I will go for the Ritual route mainly because there can be more players playing as the Aristrakh without problems and the ai shoud be much better handling the rituals then the spells, meaning it should not be that much of a problem for the ai to play as the aristrakh, so could even make the ritual death's embrace (the one that changes the calabim civilization into the new one) available to the ai.
Edit: I am theory-crafting at the moment.
There is a problem with the local version (Death Pact) at the moment:
-In the late game (or to be more precise in cities with a good production) it needs to be expensive but adds several citizens, this is because you don't want to micromanage your cities and assigning the same project every turn is boring
-In the beginning however it needs to be cheap, since you will need this as a start off and get your game running.
My solution was that higher tiers of the spell add more population but it would also cost more. The ratio cost/population-gain would decrease so it would be worthwhile researching.

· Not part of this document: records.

Definition validate_email (email : string) : res ApiError unit :=
  if str_len email =? 0 then Err (validation_field "email" "Email is required")
  else if 255 <? str_len email then Err (validation_field "email" "Email is too long")
  else if negb (is_match EMAIL_REGEX email) then
    Err (with_code Code.InvalidEmail "Invalid email format")
  else Ok tt.

Definition validate_password (password : string) : res ApiError unit :=
  if str_len password =? 0 then Err (validation_field "password" "Password is required")
  else if str_len password <? 8 then
    Err (with_code Code.PasswordTooWeak "Password must be at least 8 characters")
  else if 128 <? str_len password then
    Err (validation_field "password" "Password is too long")
  else
    let has_letter := existsb is_alphabetic (chars password) in
    let has_number := existsb is_numeric (chars password) in
    if negb has_letter || negb has_number then
      Err (with_code Code.PasswordTooWeak "Password must contain at least one letter and one number")
    else Ok tt.

Definition validate_wallet_address (address : string) : res ApiError unit :=
  if str_len address =? 0 then
    Err (validation_field "wallet_address" "Wallet address is required")
  else if negb (is_match WALLET_REGEX address) then
    Err (with_code Code.InvalidWalletAddress "Invalid Solana wallet address format")
  else Ok tt.

Definition is_infinite (x : spec_float) : bool :=
  match x with S754_infinity _ => true | _ => false end.

Definition validate_amount (amount : spec_float) (field_name : string) : res ApiError unit :=
  if f64_le amount (f64_of_Z 0) then
    Err (validation_field field_name (field_name ++ " must be greater than zero"))
  else if is_infinite amount || is_nan amount then
    Err (validation_field field_name (field_name ++ " must be a valid number"))
  else Ok tt.

Definition validate_token_amount (amount : Z) (field_name : string) : res ApiError unit :=
  if amount <=? 0 then
    Err (validation_field field_name (field_name ++ " must be greater than zero"))
  else Ok tt.

Definition validate_energy_reading (kwh : spec_float) : res ApiError unit :=
  if f64_lt kwh (f64_of_Z 0) then
    Err (with_code Code.MeterReadingInvalid "Energy reading cannot be negative")
  else if f64_lt (f64_of_Z 1000000) kwh then
    Err (with_code Code.MeterReadingInvalid
           "Energy reading is unreasonably high (max 1,000,000 kWh)")
  else Ok tt.

Definition validate_price (price : spec_float) : res ApiError unit :=
  validate_amount price "price" ≫= fun _ =>
  if f64_lt (f64_of_Z 1000) price then
    Err (validation_field "price" "Price is unreasonably high (max 1000)")
  else Ok tt.

Definition validate_required_string (value field_name : string) : res ApiError unit :=
  if trim_is_empty value then Err (validation_field field_name (field_name ++ " is required"))
  else Ok tt.

Definition validate_string_length (value field_name : string) (min max : Z) : res ApiError unit :=
  let len := str_len value in
  if len <? min then
    Err (validation_field field_name
           (field_name ++ " must be at least " ++ show_usize min ++ " characters"))
  else if max <? len then
    Err (validation_field field_name
           (field_name ++ " must be at most " ++ show_usize max ++ " characters"))
  else Ok tt.

Definition validate_uuid (value field_name : string) : res ApiError unit :=
  match parse_uuid value with
  | None => Err (validation_field field_name (field_name ++ " must be a valid UUID"))
  | Some _ => Ok tt
  end.

Definition validate_positive_integer (value : Z) (field_name : string) : res ApiError unit :=
  if value <=? 0 then
    Err (validation_field field_name (field_name ++ " must be a positive integer"))
  else Ok tt.

Definition validate_not_future_date (now date : DateTime) (field_name : string)
    : res ApiError unit :=
  if now <? date then
    Err (validation_field field_name (field_name ++ " cannot be in the future"))
  else Ok tt.

Definition validate_date_range (from_date to_date : option DateTime) : res ApiError unit :=
  match from_date, to_date with
  | Some from, Some to =>
      if to <? from then Err (validation_error "from_date must be before to_date" None) else Ok tt
  | _, _ => Ok tt
  end.

Definition energy_sources : list string :=
  ["solar"; "wind"; "hydro"; "mixed"; "biomass"; "geothermal"].

Definition validate_energy_source (source : string) : res ApiError unit :=
  if negb (member (to_lowercase source) energy_sources) then
    Err (validation_field "energy_source"
           ("Energy source must be one of: " ++ join energy_sources))
  else Ok tt.

Definition validate_order_side (side : string) : res ApiError unit :=
  if negb (member (to_lowercase side) ["buy"; "sell"]) then
    Err (validation_field "side" "Order side must be 'buy' or 'sell'")
  else Ok tt.

Definition one_of (valid : list string) (status : string) : res ApiError unit :=
  if negb (member status valid) then
    Err (validation_field "status" ("Status must be one of: " ++ join valid))
  else Ok tt.

Definition validate_order_status : string -> res ApiError unit :=
  one_of ["Pending"; "PartiallyFilled"; "Filled"; "Cancelled"; "Expired"].
Definition validate_transaction_status : string -> res ApiError unit :=
  one_of ["Pending"; "Processing"; "Completed"; "Failed"; "Cancelled"].
Definition validate_certificate_status : string -> res ApiError unit :=
  one_of ["Active"; "Retired"; "Expired"; "Cancelled"].

Definition valid_roles : list string := ["consumer"; "producer"; "prosumer"; "admin"; "rec"].

Definition validate_user_role (role : string) : res ApiError unit :=
  if negb (member (to_lowercase role) valid_roles) then
    Err (validation_field "role" ("Role must be one of: " ++ join valid_roles))
  else Ok tt.

Definition validate_percentage (value : spec_float) (field_name : string) : res ApiError unit :=
  if f64_lt value (f64_of_Z 0) || f64_lt (f64_of_Z 100) value then
    Err (validation_field field_name (field_name ++ " must be between 0 and 100"))
  else Ok tt.

Definition validate_latitude (lat : spec_float) : res ApiError unit :=
  if f64_lt lat (f64_of_Z (-90)) || f64_lt (f64_of_Z 90) lat then
    Err (validation_field "latitude" "Latitude must be between -90 and 90")
  else Ok tt.

Definition validate_longitude (lng : spec_float) : res ApiError unit :=
  if f64_lt lng (f64_of_Z (-180)) || f64_lt (f64_of_Z 180) lng then
    Err (validation_field "longitude" "Longitude must be between -180 and 180")
  else Ok tt.

Definition validate_bigdecimal_amount (amount : BigDecimal) (field_name : string)
    : res ApiError unit :=
  if (bd_int amount =? 0) || (bd_int amount <? 0) then
    Err (validation_field field_name (field_name ++ " must be greater than zero"))
  else Ok tt.

Definition validate_username (username : string) : res ApiError unit :=
  if str_len username =? 0 then Err (validation_field "username" "Username is required")
  else if str_len username <? 3 then
    Err (validation_field "username" "Username must be at least 3 characters")
  else if 50 <? str_len username then
    Err (validation_field "username" "Username must be at most 50 characters")
  else if negb (forallb (fun c => is_alphanumeric c || (c =? cp "_")%N || (c =? cp "-")%N)
                  (chars username)) then
    Err (validation_field "username"
           "Username can only contain letters, numbers, underscores, and hyphens")
  else Ok tt.

(** The bytes of a character. *)
Definition utf8_len (c : N) : Z :=
  if (c <? 128)%N then 1 else if (c <? 2048)%N then 2 else if (c <? 65536)%N then 3 else 4.

Definition validate_phone_number (phone : string) : res ApiError unit :=
  if str_len phone =? 0 then Ok tt
  else
    let cleaned := List.filter (fun c => is_numeric c || (c =? cp "+")%N) (chars phone) in
    let len := sumZ utf8_len cleaned in
    if (len <? 10) || (15 <? len) then
      Err (validation_field "phone_number" "Phone number must be between 10 and 15 digits")
    else Ok tt.

Definition validate_time_range_hours (hours : Z) : res ApiError unit :=
  if hours <=? 0 then Err (validation_field "hours" "Hours must be positive")
  else if 8760 <? hours then
    Err (validation_field "hours" "Hours cannot exceed 8760 (1 year)")
  else Ok tt.
End validators.

(** ** What the patterns accept *)

Lemma is_match_spec r s : is_match r s = true <-> matches r (chars s).
Proof. apply re_match_spec. Qed.

(** C35: An e-mail address is accepted exactly when it has at most 255 bytes and the form
    local@domain.tld: a non-empty local part and domain of the allowed characters, and a
    top-level domain of two or more letters. *)
Theorem email_accepts email : validate_email email = Ok tt <->
  str_len email <= 255
  /\ exists l d t, chars email = (l ++ [cp "@"%char] ++ d ++ [cp "."%char] ++ t)%list
     /\ l <> [] /\ forallb email_local l = true
     /\ d <> [] /\ forallb email_domain d = true
     /\ (2 <= length t)%nat /\ forallb ascii_letter t = true.
Proof.
  assert (NE : forall l : list N, (1 <= length l)%nat <-> l <> []) by (intros []; simpl; split; [lia|done|done|lia]).
  assert (M : is_match EMAIL_REGEX email = true <->
    exists l d t, chars email = (l ++ [cp "@"%char] ++ d ++ [cp "."%char] ++ t)%list
     /\ l <> [] /\ forallb email_local l = true
     /\ d <> [] /\ forallb email_domain d = true
     /\ (2 <= length t)%nat /\ forallb ascii_letter t = true).
  { rewrite is_match_spec. unfold EMAIL_REGEX. split.
    - intros (l & r1 & E1 & [Hl Ll]%matches_plus_class & H)%matches_cat.
      apply matches_cat in H as (a & r2 & E2 & ->%matches_char & H).
      apply matches_cat in H as (d & r3 & E3 & [Hd Ld]%matches_plus_class & H).
      apply matches_cat in H as (p & t & E4 & ->%matches_char & [Ht Lt]%matches_at_least).
      exists l, d, t. rewrite <- !NE, E1, E2, E3, E4. by split_and!.
    - intros (l & d & t & E & Hl & Pl & Hd & Pd & Lt & Pt). rewrite E.
      constructor; [by apply matches_plus_class, conj, NE|].
      constructor; [by apply matches_char|].
      constructor; [by apply matches_plus_class, conj, NE|].
      constructor; [by apply matches_char|by apply matches_at_least]. }
  rewrite <- M. unfold validate_email. destruct (str_len email =? 0) eqn:E0.
  - to_prop. assert (email = "") as -> by (destruct email; [done|unfold str_len in E0; simpl in E0; lia]).
    split; [done|]. intros [_ H]. discriminate H.
  - destruct (255 <? str_len email) eqn:E1; to_prop; [split; [done|lia]|].
    destruct (is_match EMAIL_REGEX email); simpl; split; try done. by intros [_ ?].
Qed.

(** A wallet address is accepted exactly when it is 32 to 44 base58 characters. *)
Theorem wallet_accepts address : validate_wallet_address address = Ok tt <->
  forallb base58 (chars address) = true /\ (32 <= length (chars address) <= 44)%nat.
Proof.
  rewrite <- (matches_repeat 32 44 base58) by lia. fold WALLET_REGEX. rewrite <- is_match_spec.
  unfold validate_wallet_address. destruct (str_len address =? 0) eqn:E0.
  - to_prop. assert (address = "") as -> by (destruct address; [done|unfold str_len in E0; simpl in E0; lia]).
    split; [done|]. intros H. discriminate H.
  - by destruct (is_match WALLET_REGEX address).
Qed.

This brings me to another problem however: let's assume the player still founds new cities in the late game then he would have a problem since the local version would take far too long to complete in a small city, he has to use the global version to kick it off.
I could circumvent this by not letting the higher tier rituals obsolete the lower tier ones, this would clutter the screen however.
The best solution would be if the ritual would be not only dependent on the technology, but also on the city size. If this could be implemented you will always have the best option available and the screen would always show two rituals available at maximum: the global and the local one.